Lemma apply_upserts docs store :
  CandidateExtractor_apply ext docs k store =
  upsert_all (elements docs ≫= candidates_of ext k) store.
Proof.
  unfold CandidateExtractor_apply. generalize (elements docs). intros l.
  revert store. induction l as [|doc l IH]; intros store; simpl; [done|].
  by rewrite IH, upsert_all_app, extract_document_upserts.
Qed.

Lemma elem_of_candidates_of doc c :
  c ∈ candidates_of ext k doc ↔
  cand_doc c = doc ∧ split c = k ∧
  args c ∈ enumerating ext doc ∧
  all_match (matchers ext) (args c) = true ∧
  throttle (throttler ext) (args c) = true.
Proof.
  unfold candidates_of, filtering.
  rewrite list_elem_of_fmap. setoid_rewrite list_elem_of_filter.
  setoid_rewrite list_elem_of_filter. split.
  - intros (t & -> & ? & ? & ?). done.
  - intros (<- & <- & ? & ? & ?). exists (args c). by destruct c.
Qed.

End rounds.

Lemma all_match_Forall2 ms t :
  all_match ms t = true ↔ Forall2 (λ (m : Matcher) x, m x = true) ms t.
Proof.
  revert t. induction ms as [|m ms IH]; intros [|x t]; simpl.
  - split; [constructor|done].
  - split; [done|inversion 1].
  - split; [done|inversion 1].
  - rewrite andb_true_iff, IH. split.
    + intros [? ?]. by constructor.
    + inversion 1; by subst.
Qed.

Lemma upsert_all_fresh rows store :
  NoDup rows → (∀ c, c ∈ rows → c ∉ store) →
  upsert_all rows store = store ++ rows.
Proof.
  unfold upsert_all. revert store.
  induction rows as [|c rows IH]; intros store Hnd Hfresh; simpl.
  - by rewrite app_nil_r.
  - apply NoDup_cons in Hnd as [Hc Hnd].
    unfold upsert at 2. rewrite decide_False by (apply Hfresh; left).
    rewrite IH, <- app_assoc; [done..|].
    intros c' Hc'. rewrite elem_of_app, list_elem_of_singleton.
    intros [?| ->]; [|done]. eapply Hfresh; [by right|done].
Qed.

(** What a batch stores for one document depends on that document alone. *)
Lemma filter_upsert (P : Candidate → Prop) `{!∀ c, Decision (P c)} c store :
  filter P (upsert c store) =
  if decide (P c) then upsert c (filter P store) else filter P store.
Proof.
  unfold upsert. destruct (decide (c ∈ store)) as [Hc|Hc].
  - destruct (decide (P c)) as [HP|HP]; [|done].
    by rewrite decide_True by (by apply list_elem_of_filter).
  - rewrite filter_app. destruct (decide (P c)) as [HP|HP].
    + rewrite decide_False by (rewrite list_elem_of_filter; tauto).
      by rewrite filter_cons_True, filter_nil.
    + by rewrite filter_cons_False, filter_nil, app_nil_r.
Qed.

Lemma filter_upsert_all (P : Candidate → Prop) `{!∀ c, Decision (P c)}
    rows store :
  filter P (upsert_all rows store) = upsert_all (filter P rows) (filter P store).
Proof.
  unfold upsert_all. revert store.
  induction rows as [|c rows IH]; intros store; simpl; [done|].
  rewrite IH, filter_upsert, filter_cons.
  by destruct (decide (P c)).
Qed.

Lemma filter_candidates_of ext k doc doc' :
  filter (λ c, cand_doc c = doc) (candidates_of ext k doc') =
  if decide (doc' = doc) then candidates_of ext k doc' else [].
Proof.
  unfold candidates_of. generalize (filtering ext (enumerating ext doc')).
  intros tuples. destruct (decide (doc' = doc)) as [->|Hne].
  - induction tuples as [|t tuples IH]; [done|].
    rewrite fmap_cons, filter_cons_True by done. by f_equal.
  - induction tuples as [|t tuples IH]; [done|].
    by rewrite fmap_cons, filter_cons_False.
Qed.

Lemma filter_batch_rows ext k doc (l : list Document) :
  NoDup l → doc ∈ l →
  filter (λ c, cand_doc c = doc) (l ≫= candidates_of ext k) =
  candidates_of ext k doc.
Proof.
  assert (∀ l' : list Document, doc ∉ l' →
            filter (λ c, cand_doc c = doc) (l' ≫= candidates_of ext k) = [])
    as Hout.
  { induction l' as [|d l' IH]; intros Hd; [done|].
    apply not_elem_of_cons in Hd as [Hne Hd].
    by rewrite bind_cons, filter_app, filter_candidates_of, decide_False, IH. }
  induction 1 as [|d l Hd Hnd IH]; intros Hin; [by apply elem_of_nil in Hin|].
  rewrite bind_cons, filter_app, filter_candidates_of.
  destruct (decide (d = doc)) as [->|Hne].
  - by rewrite Hout, app_nil_r.
  - apply elem_of_cons in Hin as [->|Hin]; [done|]. by rewrite IH.
Qed.

Lemma accept_all_candidates_of figs k doc :
  candidates_of (candidate_extractor figs) k doc
  = (λ f, mkCandidate doc k [f]) <$> figs doc.
Proof.
  unfold candidates_of, filtering, enumerating. simpl.
  induction (figs doc) as [|f l IH]; simpl; [done|]. by f_equal.
Qed.

(** With the accept-all matcher and no throttler, a first run on one
    document stores as many candidates as its candidate space enumerates
    figures. *)
Lemma accept_all_candidate_count figs doc k :
  NoDup (figs doc) →
  length (CandidateExtractor_apply (candidate_extractor figs) {[doc]} k [])
  = length (figs doc).
Proof.
  intros Hnd. rewrite apply_upserts, elements_singleton. simpl.
  rewrite app_nil_r, accept_all_candidates_of.
  rewrite upsert_all_fresh;
    [by rewrite app_nil_l, length_fmap| |intros c _; apply not_elem_of_nil].
  apply NoDup_fmap_2; [|done]. by intros f1 f2 [=].
Qed.

(** * The claims about the candidate extractor *)

(** C6: extraction is idempotent for a document and a split: a second run
    leaves the stored candidates as the first run left them, so the count
    does not change, and it introduces no duplicate row. *)
Theorem extraction_idempotent ext docs doc k store :
  let once := CandidateExtractor_apply ext docs k store in
  let twice := CandidateExtractor_apply ext docs k once in
  extract_document ext k (extract_document ext k store doc) doc =
    extract_document ext k store doc ∧
  twice = once ∧
  length twice = length once ∧
  (NoDup store → NoDup twice).
Proof.
  intros once twice. subst once twice.
  assert (∀ rows s, upsert_all rows (upsert_all rows s) = upsert_all rows s)
    as Hidem.
  { intros rows s. apply upsert_all_present.
    intros c Hc. apply elem_of_upsert_all. by right. }
  split; [by rewrite !extract_document_upserts|].
  rewrite !apply_upserts, Hidem.
  do 2 (split; [done|]). apply NoDup_upsert_all.
Qed.

(** C7: a candidate the extractor stores was enumerated for a document of
    the input set, carries the requested split, and is accepted by the
    matcher of every argument position and by the throttler when there is
    one. *)
Theorem extractor_stores_only_accepted ext docs k store c :
  c ∈ CandidateExtractor_apply ext docs k store →
  c ∉ store →
  cand_doc c ∈ docs ∧
  split c = k ∧
  args c ∈ enumerating ext (cand_doc c) ∧
  Forall2 (λ (m : Matcher) x, m x = true) (matchers ext) (args c) ∧
  (∀ th, throttler ext = Some th → th (args c) = true).
Proof.
  rewrite apply_upserts, elem_of_upsert_all. intros [?|Hc] Hn; [done|].
  apply list_elem_of_bind in Hc as (doc & Hc & Hdoc).
  apply elem_of_elements in Hdoc.
  apply elem_of_candidates_of in Hc as (<- & ? & ? & Hm & Ht).
  repeat split; try done.
  - by apply all_match_Forall2.
  - intros th Hth. by rewrite Hth in Ht.
Qed.

Lemma extractor_stores_only_accepted_witness :
  mkCandidate doc_two_figs 0 [fig_2]
    ∈ CandidateExtractor_apply selective_extractor {[doc_two_figs]} 0 [] ∧
  (mkCandidate doc_two_figs 0 [fig_2] ∉ []) ∧
  Forall2 (λ (m : Matcher) x, m x = true)
    (matchers selective_extractor) [fig_2].
Proof.
  assert (mkCandidate doc_two_figs 0 [fig_2]
            ∈ CandidateExtractor_apply selective_extractor {[doc_two_figs]} 0 [])
    as Hin by compute_done.
  assert (mkCandidate doc_two_figs 0 [fig_2] ∉ []) as Hout
    by apply not_elem_of_nil.
  split; [exact Hin|]. split; [exact Hout|].
  exact (proj1 (proj2 (proj2 (proj2
    (extractor_stores_only_accepted selective_extractor {[doc_two_figs]} 0 []
       (mkCandidate doc_two_figs 0 [fig_2]) Hin Hout))))).
Defined.

(** C10: [do_nothing_matcher] returns True on every figure, so with it as
    the only matcher and no throttler every figure the candidate space
    enumerates for a document of the input set is stored as a candidate of
    that document. *)
Theorem accept_all_stores_every_figure figs docs k store doc fig :
  doc ∈ docs →
  fig ∈ figs doc →
  (∀ f, do_nothing_matcher f = true) ∧
  throttler (candidate_extractor figs) = None ∧
  mkCandidate doc k [fig]
    ∈ CandidateExtractor_apply (candidate_extractor figs) docs k store.
Proof.
  intros Hdoc Hfig. do 2 (split; [done|]).
  rewrite apply_upserts, elem_of_upsert_all. right.
  apply list_elem_of_bind. exists doc. split; [|by apply elem_of_elements].
  apply elem_of_candidates_of. simpl. repeat split.
  unfold enumerating; simpl.
  apply list_elem_of_bind. exists fig. split; [|done]. apply list_elem_of_here.
Qed.

Lemma accept_all_stores_every_figure_witness :
  doc_two_figs ∈ ({[doc_two_figs]} : gset Document) ∧
  fig_1 ∈ figures doc_two_figs ∧
  mkCandidate doc_two_figs 0 [fig_1]
    ∈ CandidateExtractor_apply (candidate_extractor figures)
        {[doc_two_figs]} 0 [].
Proof.
  assert (doc_two_figs ∈ ({[doc_two_figs]} : gset Document)) as Hdoc
    by (by apply elem_of_singleton).
  assert (fig_1 ∈ figures doc_two_figs) as Hfig by apply list_elem_of_here.
  split; [exact Hdoc|]. split; [exact Hfig|].
  exact (proj2 (proj2 (accept_all_stores_every_figure figures
    {[doc_two_figs]} 0 [] doc_two_figs fig_1 Hdoc Hfig))).
Defined.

______

## What is required:
Sift the data above for lines with "else", then copy each one.

## Answer to the exercise:
  if decide (P c) then upsert c (filter P store) else filter P store.
  if decide (doc' = doc) then candidates_of ext k doc' else [].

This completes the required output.